* **What you are asked to do**
Could you retype, exactly as written, every line from the top of the records through the line that contains "Lemma decryptionCallback_succeeds e"?

BEGIN Data to process

Lemma decryptionCallback_Ok e rid clear sigs p p' b :
  decryptionCallback e rid clear sigs p = Ok (p', b) →
  decryptionPending p = true ∧ rid = decryptionRequestId p ∧
  checkSignatures rid clear sigs = true ∧ b = true ∧
  ∃ tallies, abi_decode clear = Some tallies ∧
             length tallies = length (_clearTallies p) ∧
             p' = record_final p tallies tallies.
Proof.
  unfold decryptionCallback.
  destruct (decryptionPending p) eqn:H1; [|done].
  destruct (rid =? decryptionRequestId p) eqn:H2; [|done]. simpl.
  destruct (checkSignatures rid clear sigs) eqn:H3; [|done]. simpl.
  destruct (abi_decode clear) as [tallies|] eqn:H4; [|done].
  case_bool_decide as H5; [done|].
  intros [= <- <-]. apply Z.eqb_eq in H2.
  repeat split; try done. exists tallies.
  by rewrite callback_loop_copy.
Qed.

Lemma decryptionCallback_succeeds e rid clear sigs p tallies :
  decryptionPending p = true → rid = decryptionRequestId p →
  checkSignatures rid clear sigs = true →
  abi_decode clear = Some tallies →
  length tallies = length (_clearTallies p) →
  decryptionCallback e rid clear sigs p = Ok (record_final p tallies tallies, true).
Proof.
  intros H1 -> H3 H4 H5. unfold decryptionCallback.
  rewrite H1, Z.eqb_refl, H3, H4. simpl.
  rewrite bool_decide_eq_false_2 by (intros ?; done).
  by rewrite callback_loop_copy.
Qed.
(** * ft_transcendence: match records, occupant slots and matchmaking queries

    A shallow embedding of the server code that stores matches
    ([Game], [UserGame]) and answers the matchmaking queries, and of the
    client code that waits for a match and shows its results:
    - [server/src/game/game.entity.ts]: the [Game] table,
    - [unnamed/part_002]: [GameService] (the game service),
    - [unnamed/part_001]: [UserGameController] (the user-game controller),
    - [server/src/auth/auth.service.ts]: [AuthService.verifyTOTP],
    - [unnamed/part_006]: the [Game] page that polls the wait room,
    - [client/src/components/Profile.tsx]: match history and statistics.

    Asynchronous methods are modelled as computations over the database
    in a state-and-exception monad: a method takes the store, returns a
    value or throws an [HttpException], and hands the store on.  Route
    guards and [ParseIntPipe] run before a handler and are not part of
    it: a handler is given its parameters already parsed. *)

From Stdlib Require Import ZArith List String Bool Lia Sorted Permutation.
Import ListNotations.

Local Open Scope string_scope.
Local Open Scope list_scope.
Local Open Scope Z_scope.

(* ================================================================= *)
(** ** HTTP exceptions *)

Module Http.

Inductive HttpStatus : Type :=
| BAD_REQUEST
| NOT_FOUND
| CONFLICT
| INTERNAL_SERVER_ERROR.

Record HttpException : Type := mkHttpException
  { response : string; httpStatus : HttpStatus }.

Inductive result (A : Type) : Type :=
| Ok (a : A)
| Throw (e : HttpException).

Arguments Ok {A} a.
Arguments Throw {A} e.

Definition is_throw {A : Type} (r : result A) : bool :=
  match r with Ok _ => false | Throw _ => true end.

End Http.
Import Http.

(* ================================================================= *)
(** ** Entities and the store *)

Module Entity.

(** Modelled from the spec: [User] ([user.entity.ts] is not among the
    sources): a player identity, keyed by [login]; [clearance] is the
    level the guards compare.  No other attribute is read by the code
    embedded here. *)
Record User : Type := mkUser
  { login : string; clearance : Z }.

(** The [Game] table of [game.entity.ts].  The key [id] is a
    [DataType.UUID] column, held here as the text of the UUID.
    [status] is a [string] in the class; the column type is the ENUM
    below.  [createdAt] is the timestamp the ORM keeps for every row
    (the [@Table] options do not switch timestamps off). *)
Record GameRow : Type := mkGameRow
  { row_id : string;
    row_isRanked : bool;
    row_status : string;
    row_invitee : option string;
    row_createdAt : Z }.

(** [DataType.ENUM('ongoing','finished','abandoned','waiting','invitation')] *)
Definition status_enum : list string :=
  ["ongoing"; "finished"; "abandoned"; "waiting"; "invitation"].

Definition in_status_enum (s : string) : bool :=
  existsb (String.eqb s) status_enum.

(** Modelled from the spec: [UserGame] ([user-game.entity.ts] is not
    among the sources), the join table behind
    [@BelongsToMany(() => User, () => UserGame)]: one occupant slot of a
    game, with that occupant's score.  [gameId] refers to the UUID key
    of the game.  The controller reads [user_game.userLogin]. *)
Record UserGame : Type := mkUserGame
  { userLogin : string; gameId : string; score : Z }.

(** A [Game] instance as the service sees it after
    [include: [{ all: true }]]: the row together with its users.  The
    [modifiers] association is read by none of the methods below and is
    left out. *)
Record Game : Type := mkGame
  { id : string;
    isRanked : bool;
    status : string;
    invitee : option string;
    createdAt : Z;
    users : list User }.

(** What a caller hands to a [where: { id }] clause at run time, where
    TypeScript's types are gone: a string that reads as a UUID (given
    by the text of that UUID), any other string, or a number. *)
Inductive JsId : Type :=
| IdUuid (u : string)
| IdText (s : string)
| IdNumber (n : Z).

(** The database.  Each table lists its rows in the order in which the
    database enumerates them for a query without an [order] option. *)
Record DB : Type := mkDB
  { users_tbl : list User;
    games_tbl : list GameRow;
    user_games_tbl : list UserGame }.

Definition with_games (gs : list GameRow) (db : DB) : DB :=
  mkDB (users_tbl db) gs (user_games_tbl db).

Definition with_user_games (ugs : list UserGame) (db : DB) : DB :=
  mkDB (users_tbl db) (games_tbl db) ugs.

End Entity.
Import Entity.

(* ================================================================= *)
(** ** The monad of service and controller methods *)

Module Async.

Definition M (A : Type) : Type := DB -> result A * DB.

Definition ret {A : Type} (a : A) : M A := fun db => (Ok a, db).

Definition throw {A : Type} (msg : string) (st : HttpStatus) : M A :=
  fun db => (Throw (mkHttpException msg st), db).

Definition bind {A B : Type} (m : M A) (k : A -> M B) : M B :=
  fun db =>
    match m db with
    | (Ok a, db') => k a db'
    | (Throw e, db') => (Throw e, db')
    end.

(** A query: reads the store and leaves it as it is. *)
Definition query {A : Type} (f : DB -> A) : M A := fun db => (Ok (f db), db).

(** [try { ... } catch (error) { throw new HttpException(error, 500) }] *)
Definition try_catch_500 {A : Type} (m : M A) : M A :=
  fun db =>
    match m db with
    | (Ok a, db') => (Ok a, db')
    | (Throw e, db') =>
        (Throw (mkHttpException (response e) INTERNAL_SERVER_ERROR), db')
    end.

Definition value {A : Type} (r : result A * DB) : result A := fst r.
Definition store {A : Type} (r : result A * DB) : DB := snd r.

End Async.
Import Async.

Notation "x <- m ;; k" := (bind m (fun x => k))
  (at level 61, m at next level, right associativity).

(* ================================================================= *)
(** ** The [Game] repository (the ORM model injected as GAME_REPOSITORY) *)

Module GameRepository.

(** The users joined to a game through the [UserGame] table. *)
Definition users_of (db : DB) (gid : string) : list User :=
  flat_map
    (fun ug => filter (fun u => String.eqb (login u) (userLogin ug)) (users_tbl db))
    (filter (fun ug => String.eqb (gameId ug) gid) (user_games_tbl db)).

(** [include: [{ all: true }]] *)
Definition include_all (db : DB) (r : GameRow) : Game :=
  mkGame (row_id r) (row_isRanked r) (row_status r) (row_invitee r)
         (row_createdAt r) (users_of db (row_id r)).

(** The error the database raises for a statement it cannot run. *)
Definition database_error {A : Type} : M A :=
  throw "SequelizeDatabaseError" INTERNAL_SERVER_ERROR.

(** [findAll({ include: [{ all: true }], where })]: every row the
    [where] clause accepts, in the table's enumeration order. *)
Definition findAll (where_ : GameRow -> bool) : M (list Game) :=
  query (fun db => map (include_all db) (filter where_ (games_tbl db))).

(** [findOne({ include: [{ all: true }], where })]: the first row the
    [where] clause accepts, [None] (JS [null]) when there is none.
    No [order] option is ever passed. *)
Definition findOne (where_ : GameRow -> bool) : M (option Game) :=
  query (fun db => option_map (include_all db) (find where_ (games_tbl db))).

(** [findOne({ where: { id: id }, include: [{ all: true }] })].  The
    column is a UUID: the database compares it with a UUID and raises
    an error for a number (there is no [uuid = integer]) and for a
    string that is not a UUID. *)
Definition findOne_by_id (id_ : JsId) : M (option Game) :=
  match id_ with
  | IdUuid u => findOne (fun r => String.eqb (row_id r) u)
  | IdText _ | IdNumber _ => database_error
  end.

END Data to process

* **Answer to this exercise**
Lemma decryptionCallback_Ok e rid clear sigs p p' b :
  decryptionCallback e rid clear sigs p = Ok (p', b) →
  decryptionPending p = true ∧ rid = decryptionRequestId p ∧
  checkSignatures rid clear sigs = true ∧ b = true ∧
  ∃ tallies, abi_decode clear = Some tallies ∧
             length tallies = length (_clearTallies p) ∧
             p' = record_final p tallies tallies.
Proof.
  unfold decryptionCallback.
  destruct (decryptionPending p) eqn:H1; [|done].
  destruct (rid =? decryptionRequestId p) eqn:H2; [|done]. simpl.
  destruct (checkSignatures rid clear sigs) eqn:H3; [|done]. simpl.
  destruct (abi_decode clear) as [tallies|] eqn:H4; [|done].
  case_bool_decide as H5; [done|].
  intros [= <- <-]. apply Z.eqb_eq in H2.
  repeat split; try done. exists tallies.
  by rewrite callback_loop_copy.
Qed.

Lemma decryptionCallback_succeeds e rid clear sigs p tallies :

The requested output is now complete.